***** STUDY MATERIAL *****

Lemma parse_fast_general_slow v p :
  Forall is_u8 v -> parse_fast_general v = Some p ->
  parse_pattern_slow (parser_new v) = Done p.
Proof.
  intros Hv. unfold parse_fast_general.
  destruct (parse_fast_loop _ _ _ _ _) as [[[[pd cur] rel] len]|] eqn:E; [|done].
  destruct pd; simpl; [|done].
  destruct (fast_store rel len cur) as [rel'|] eqn:S; [|done]. intros [= <-].
  destruct (parse_fast_loop_spec v [] _ _ _ _ _ E) as (d & ds & ns & Ev & HN & HT & L & D); try done.
  destruct (fast_store_spec _ _ _ _ S L D) as (Hlt & L' & T' & D').
  simpl in HT. pose proof (f_equal length HT) as Ln.
  rewrite length_app, length_take in Ln. simpl in Ln.
  assert (length ns = Datatypes.S len) as El by lia. rewrite <- El.
  eapply fast_slow_agree; [done|exact Ev|exact HN|lia|].
  rewrite <- (take_drop (Datatypes.S len) rel'), T', D', HT. by rewrite El.
Qed.

(** The five-byte case is an instance of the loop. *)
Lemma fast_five a b c :
  is_u8 a -> is_u8 b -> is_u8 c ->
  u8_wrapping_sub a 48 <= 9 -> u8_wrapping_sub b 48 <= 9 -> u8_wrapping_sub c 48 <= 9 ->
  parse_fast_general [a; 46; b; 46; c] =
    Some (from_fast_release [u8_wrapping_sub a 48; u8_wrapping_sub b 48; u8_wrapping_sub c 48; 0] 3).
Proof.
  assert (forall x, is_u8 x -> u8_wrapping_sub x 48 <= 9 ->
    48 <= x <= 57 /\ u8_wrapping_sub x 48 = x - 48) as H.
  { unfold is_u8, U8_MAX, u8_wrapping_sub. change (2 ^ 8) with 256. intros x ? ?. zdivmod. }
  intros Ha Hb Hc Ga Gb Gc.
  destruct (H a Ha Ga) as [? ->], (H b Hb Gb) as [? ->], (H c Hc Gc) as [? ->]. clear -H0 H1 H2.
  unfold parse_fast_general, parse_fast_loop, fast_store, u8_checked_sub, u8_checked_mul,
    u8_checked_add, U8_MAX.
  cbn [replicate length Nat.ltb Nat.leb insert list_insert negb].
  repeat (zif; cbn [negb length insert list_insert Nat.ltb Nat.leb]). done.
Qed.

Lemma parse_fast_slow v p :
  Forall is_u8 v -> parse_fast v = Some p -> parse_pattern_slow (parser_new v) = Done p.
Proof.
  intros Hv E. apply (parse_fast_general_slow v p Hv). revert E. unfold parse_fast.
  repeat case_match; try done. intros [= <-]. zbool. subst.
  rewrite !Forall_cons in Hv. destruct Hv as (Ha & _ & Hb & _ & Hc & _). by apply fast_five.
Qed.

Lemma parse_pattern_is_slow v :
  Forall is_u8 v -> parse_pattern (parser_new v) = parse_pattern_slow (parser_new v).
Proof.
  intros Hv. unfold parse_pattern. cbn [p_v parser_new].
  destruct (parse_fast v) as [p|] eqn:E; [|done]. by rewrite (parse_fast_slow v p Hv E).
Qed.

Lemma version_pattern_from_str_returns v :
  Forall is_u8 v -> returns (version_pattern_from_str v) pattern_parsed.
Proof.
  intros Hv. unfold version_pattern_from_str. rewrite parse_pattern_is_slow by done.
  by apply parse_pattern_slow_returns, parser_new_wf.
Qed.

Lemma version_from_str_returns v : Forall is_u8 v -> returns (version_from_str v) version_parsed.
Proof.
  intros Hv. unfold version_from_str, parse.
  pose proof (version_pattern_from_str_returns v Hv) as H. unfold version_pattern_from_str in H.
  destruct (parse_pattern _) as [p|[]|]; simpl in *; [|done..].
  by destruct (pattern_wildcard p).
Qed.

*****

— WHAT IS BEING ASKED —
Reproduce only the lines running from the one that contains "Forall is_u8 v -> parse_pattern" to the last line of the records.

— EXERCISE OUTPUT —
  Forall is_u8 v -> parse_pattern (parser_new v) = parse_pattern_slow (parser_new v).
Proof.
  intros Hv. unfold parse_pattern. cbn [p_v parser_new].
  destruct (parse_fast v) as [p|] eqn:E; [|done]. by rewrite (parse_fast_slow v p Hv E).
Qed.

Lemma version_pattern_from_str_returns v :
  Forall is_u8 v -> returns (version_pattern_from_str v) pattern_parsed.
Proof.
  intros Hv. unfold version_pattern_from_str. rewrite parse_pattern_is_slow by done.
  by apply parse_pattern_slow_returns, parser_new_wf.
Qed.

Lemma version_from_str_returns v : Forall is_u8 v -> returns (version_from_str v) version_parsed.
Proof.
  intros Hv. unfold version_from_str, parse.
  pose proof (version_pattern_from_str_returns v Hv) as H. unfold version_pattern_from_str in H.
  destruct (parse_pattern _) as [p|[]|]; simpl in *; [|done..].
  by destruct (pattern_wildcard p).
Qed.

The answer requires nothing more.